Safety: Implied by substantial equivalence to legally marketed devices.Not explicitly stated as a performance metric, but substantial equivalence implies safety comparable to predicate devices.

2. Sample size used for the test set and the data provenance

  • Sample Size: Not applicable. The document does not describe a traditional "test set" or a performance study in the context of clinical accuracy or diagnostic performance involving a specific sample size of patients or images. The evaluation is centered on demonstrating substantial equivalence based on technical specifications and intended use.
  • Data Provenance: Not applicable. No specific clinical data from a test set is referenced for the comparison.

3. Number of experts used to establish the ground truth for the test set and the qualifications of those experts

  • Not applicable. No ground truth establishment from experts for a dedicated test set is described. The evaluation is not based on direct clinical performance comparison of the new device's images against a ground truth dataset established by experts.

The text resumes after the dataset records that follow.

(** [syslog_facility] as far as it succeeds. *)
Definition facilities : list string :=
  ["auth"; "authpriv"; "cron"; "daemon"; "ftp"; "kern"; "lpr"; "mail"; "news"; "syslog"; "user"; "uucp";
   "local0"; "local1"; "local2"; "local3"; "local4"; "local5"; "local6"; "local7"]%string.

Definition log_syslog_facility_exists (facility : list Z) : bool :=
  existsb (fun f => bool_decide (bytes_of_string f = facility)) facilities.

(** What [stream_init] makes of a zeroed structure. *)
Definition stream_init : stream_config :=
  {| sc_name := None; sc_file_name := None; sc_file_desc := -1; sc_syslog_facility := None; sc_levels := 2 ^ 32 - 1;
     sc_types := []; sc_substreams := []; sc_limits := []; sc_microseconds := 0; sc_show_types := 0;
     sc_syslog_pids := 0; sc_errors_fatal := 0; sc_stderr_follows := 0 |}.

(** [stream_commit]. *)
Definition stream_commit (c : stream_config) : option log_conf_error :=
  let stderr_check :=
    if negb (sc_stderr_follows c =? 0) && bool_decide (sc_file_name c = None) then Some EStdErrWithoutFile else None in
  match sc_syslog_facility c with
  | Some f =>
      if negb (log_syslog_facility_exists f) then Some EUnknownFacility
      else if bool_decide (sc_file_name c <> None) then Some EFileAndSyslog
      else if negb (sc_microseconds c =? 0) then Some ESyslogMicroseconds
      else stderr_check
  | None => stderr_check
  end.

(** ** The graph of streams *)

Section check.
Context (confs : list stream_config).

(** [strcmp] of two strings that may be NULL: whether they are equal. *)
Definition strcmp_eq (a b : option (list Z)) : outcome bool :=
  match a, b with
  | Some a, Some b => Ok (bool_decide (a = b))
  | _, _ => Fail UndefinedBehaviour
  end.

(** [stream_find] from a position of the list on. *)
Fixpoint stream_find_from (l : list stream_config) (pos : nat) (name : option (list Z)) : outcome (option nat) :=
  match l with
  | [] => Ok None
  | c :: l =>
      same ← strcmp_eq (sc_name c) name;
      if (same : bool) then Ok (Some pos) else stream_find_from l (S pos) name
  end.

Definition stream_find (name : option (list Z)) : outcome (option nat) := stream_find_from confs 0 name.

(** [log_check_configured]: whether the stream is found. *)
Definition log_check_configured (name : list Z) : outcome bool :=
  r ← stream_find (Some name); Ok (bool_decide (r <> None)).

(** The loop of [stream_resolve] over the substreams of stream [c]. *)
Fixpoint resolve_substreams (resolve : nat -> list Z -> outcome (option log_conf_error * list Z))
    (c : nat) (subs : list (list Z)) (marks : list Z) : outcome (option log_conf_error * list Z) :=
  match subs with
  | [] => Ok (None, <[c := 2]> marks)
  | s :: subs =>
      d ← stream_find (Some s);
      match d with
      | None => Ok (Some (EUnknownSubstream c s), marks)
      | Some d =>
          '(err, marks) ← resolve d marks;
          match err with
          | Some e => Ok (Some e, marks)
          | None => resolve_substreams resolve c subs marks
          end
      end
  end.

(** [stream_resolve]; every call that goes deeper marks a stream that was not
    marked, so that the fuel is more than the number of streams. *)
Fixpoint stream_resolve (fuel : nat) (c : nat) (marks : list Z) : outcome (option log_conf_error * list Z) :=
  match fuel with
  | O => Fail OutOfFuel
  | S fuel =>
      conf ← deref (confs !! c);
      m ← deref (marks !! c);
      if m =? 2 then Ok (None, marks)
      else if m =? 1 then Ok (Some (ERefersToItself c), marks)
      else resolve_substreams (stream_resolve fuel) c (sc_substreams conf) (<[c := 1]> marks)
  end.

(** The two loops of [log_config_commit], from a position of the list on. *)
Fixpoint check_unique (l : list stream_config) (pos : nat) : outcome (option log_conf_error) :=
  match l with
  | [] => Ok None
  | c :: l =>
      d ← stream_find (sc_name c);
      if bool_decide (d = Some pos) then check_unique l (S pos)
      else Ok (Some (EDefinedTwice (default [] (sc_name c))))
  end.

Fixpoint resolve_all (n : nat) (pos : nat) (marks : list Z) : outcome (option log_conf_error * list Z) :=
  match n with
  | O => Ok (None, marks)
  | S n =>
      '(err, marks) ← stream_resolve (S (length confs)) pos marks;
      match err with
      | Some e => Ok (Some e, marks)
      | None => resolve_all n (S pos) marks
      end
  end.

(** [log_config_commit], with the marks the streams have. *)
Definition log_config_commit (marks : list Z) : outcome (option log_conf_error * list Z) :=
  err ← check_unique confs 0;
  match err with
  | Some e => Ok (Some e, marks)
  | None => resolve_all (length confs) 0 marks
  end.

(** ** What the check decides *)

(** Stream [i] names stream [j] as a substream. *)
Definition names_stream (s : list Z) (j : nat) : Prop := exists c, confs !! j = Some c /\ sc_name c = Some s.

Definition substream (i j : nat) : Prop :=
  exists c s, confs !! i = Some c /\ s ∈ sc_substreams c /\ names_stream s j.

(** Every stream has a name of its own, every substream exists, and no stream
    is its own substream over any number of steps. *)
Record well_configured : Prop := {
  wc_unique i j c d : confs !! i = Some c -> confs !! j = Some d -> sc_name c = sc_name d -> i = j;
  wc_known i c s : confs !! i = Some c -> s ∈ sc_substreams c -> exists j, names_stream s j;
  wc_acyclic i : ~ tc substream i i;
}.

End check.

Section correct.
Context (confs : list stream_config).

(** Every stream has been given a name. *)
Hypothesis Hnamed : forall i c, confs !! i = Some c -> is_Some (sc_name c).

Abbreviation names := (names_stream confs).
Abbreviation edge := (substream confs).

Definition find_result (s : list Z) (r : option nat) : Prop :=
  match r with
  | Some j => names s j /\ forall k, (k < j)%nat -> ~ names s k
  | None => forall k, ~ names s k
  end.

Lemma stream_find_from_ok s l pos : drop pos confs = l -> (forall k, (k < pos)%nat -> ~ names s k) ->
  exists r, stream_find_from l pos (Some s) = Ok r /\ find_result s r.
Proof.
  revert pos; induction l as [|c l IH]; intros pos Hd Hk; cbn [stream_find_from].
  { exists None. split; [done|]. intros k. destruct (decide (k < pos)%nat); [by apply Hk|].
    intros (c & Hc & _). apply lookup_lt_Some in Hc. apply (f_equal length) in Hd. rewrite length_drop in Hd. cbn in Hd. lia. }
  assert (Hc : confs !! pos = Some c) by (rewrite <- (Nat.add_0_r pos), <- lookup_drop, Hd; done).
  destruct (Hnamed _ _ Hc) as [n Hn]. rewrite Hn. cbn [strcmp_eq]. rewrite bind_Ok. case_bool_decide as E.
  - subst n. eexists. split; [done|]. split; [|done]. by exists c.
  - apply IH.
    + rewrite (drop_S _ c) in Hd by done. by injection Hd.
    + intros k Hkp. destruct (decide (k = pos)) as [->|]; [|apply Hk; lia]. intros (c' & Hc' & Hn'). congruence.
Qed.

Lemma stream_find_ok s : exists r, stream_find confs (Some s) = Ok r /\ find_result s r.
Proof. apply stream_find_from_ok; [apply drop_0|lia]. Qed.

Definition unique_names : Prop :=
  forall i j c d, confs !! i = Some c -> confs !! j = Some d -> sc_name c = sc_name d -> i = j.

Lemma check_unique_ok l pos : drop pos confs = l ->
  exists r, check_unique confs l pos = Ok r /\
    (r = None <-> forall i c, (pos <= i)%nat -> confs !! i = Some c ->
                    forall k d, (k < i)%nat -> confs !! k = Some d -> sc_name d <> sc_name c).
Proof.
  revert pos; induction l as [|c l IH]; intros pos Hd; cbn [check_unique].
  { exists None. split; [done|]. split; [|done]. intros _ i c Hi Hc. apply lookup_lt_Some in Hc.
    apply (f_equal length) in Hd. rewrite length_drop in Hd. cbn in Hd. lia. }
  assert (Hc : confs !! pos = Some c) by (rewrite <- (Nat.add_0_r pos), <- lookup_drop, Hd; done).
  destruct (Hnamed _ _ Hc) as [n Hn]. rewrite Hn. destruct (stream_find_ok n) as (r & -> & Hr). rewrite bind_Ok.
  case_bool_decide as E.
  - subst r. destruct Hr as [_ Hr]. destruct (IH (S pos)) as (r & -> & Hiff).
    { rewrite (drop_S _ c) in Hd by done. by injection Hd. }
    exists r. split; [done|]. rewrite Hiff. split; intros H i d Hi Hdi; [|apply H; [lia|done]].
    destruct (decide (i = pos)) as [->|]; [|apply H; [lia|done]].
    intros k d' Hk Hd' Hs. apply (Hr k Hk). exists d'. split; [done|]. congruence.
  - eexists. split; [done|]. split; [done|]. intros H. destruct E. destruct r as [j|]; cbn in Hr.
    + destruct Hr as [(d & Hd' & Hnd) Hk]. destruct (Nat.lt_trichotomy j pos) as [Hlt|[->|Hgt]]; [|done|].
      * destruct (H pos c (Nat.le_refl _) Hc j d Hlt Hd'). congruence.
      * destruct (Hk pos Hgt). by exists c.
    + destruct (Hr pos). by exists c.
Qed.

Lemma check_unique_spec : exists r, check_unique confs confs 0 = Ok r /\ (r = None <-> unique_names).
Proof.
  destruct (check_unique_ok confs 0 (drop_0 _)) as (r & E & Hiff). exists r. split; [done|]. rewrite Hiff. split.
  - intros H i j c d Hc Hd Hs. destruct (Nat.lt_trichotomy i j) as [Hlt|[->|Hgt]]; [|done|].
    + by destruct (H j d (Nat.le_0_l _) Hd i c Hlt Hc).
    + by destruct (H i c (Nat.le_0_l _) Hc j d Hgt Hd).
  - intros H i c _ Hc k d Hk Hd Hs. pose proof (H k i d c Hd Hc Hs). lia.
Qed.

(** ** The search for cycles *)

Context (Hunique : unique_names).

Lemma names_fun s i j : names s i -> names s j -> i = j.
Proof. intros (c & Hc & Hs) (d & Hd & Hs'). apply (Hunique i j c d Hc Hd). congruence. Qed.

(** A mark stays or turns from white (neither 1 nor 2) to black (2). *)
Definition blackens (m m' : Z) : Prop := m' = m \/ m <> 1 /\ m <> 2 /\ m' = 2.

Definition whites (marks : list Z) : nat := length (filter (fun m => m <> 1 /\ m <> 2) marks).

#[local] Instance blackens_preorder : PreOrder (Forall2 blackens).
Proof.
  split; [intros l; apply Forall2_same_length_lookup; split; [done|]; intros i x y; left; congruence|].
  intros a b c H. revert c. induction H as [|x y a b Hxy H IH]; intros c H2; inversion H2; subst; constructor; [|by apply IH].
  unfold blackens in *. lia.
Qed.

Lemma whites_mono a b : Forall2 blackens a b -> (whites b <= whites a)%nat.
Proof.
  unfold whites. induction 1 as [|x y a b Hxy H IH]; [done|]. rewrite !filter_cons. unfold blackens in Hxy.
  repeat case_decide; cbn; lia.
Qed.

4. Adjudication method (e.g. 2+1, 3+1, none) for the test set

  • Not applicable. There is no described test set or adjudication process for diagnostic interpretations.

5. If a multi-reader multi-case (MRMC) comparative effectiveness study was done, If so, what was the effect size of how much human readers improve with AI vs without AI assistance

  • No, a multi-reader multi-case (MRMC) comparative effectiveness study was not done. The device is an MRI system, not an AI interpretation tool.

6. If a standalone (i.e. algorithm only without human-in-the-loop performance) was done

  • No, a standalone performance study in the context of an algorithm's diagnostic output was not done. The device is a diagnostic imaging system that requires human interpretation.

7. The type of ground truth used (expert consensus, pathology, outcomes data, etc.)

  • Not applicable. No specific ground truth for diagnostic accuracy is described in relation to a performance study for this device. The "ground truth" for substantial equivalence is the demonstration that its technical characteristics and intended use are similar to predicate devices.

8. The sample size for the training set

  • Not applicable. The document does not describe a "training set" in the context of machine learning. The device being submitted is an MRI system, not an AI/ML algorithm.

9. How the ground truth for the training set was established

  • Not applicable. As there's no described training set related to AI/ML, there's no mention of ground truth establishment for it.

§ 892.1000 Magnetic resonance diagnostic device.

(a)
Identification. A magnetic resonance diagnostic device is intended for general diagnostic use to present images which reflect the spatial distribution and/or magnetic resonance spectra which reflect frequency and distribution of nuclei exhibiting nuclear magnetic resonance. Other physical parameters derived from the images and/or spectra may also be produced. The device includes hydrogen-1 (proton) imaging, sodium-23 imaging, hydrogen-1 spectroscopy, phosphorus-31 spectroscopy, and chemical shift imaging (preserving simultaneous frequency and spatial information).(b)
Classification. Class II (special controls). A magnetic resonance imaging disposable kit intended for use with a magnetic resonance diagnostic device only is exempt from the premarket notification procedures in subpart E of part 807 of this chapter subject to the limitations in § 892.9.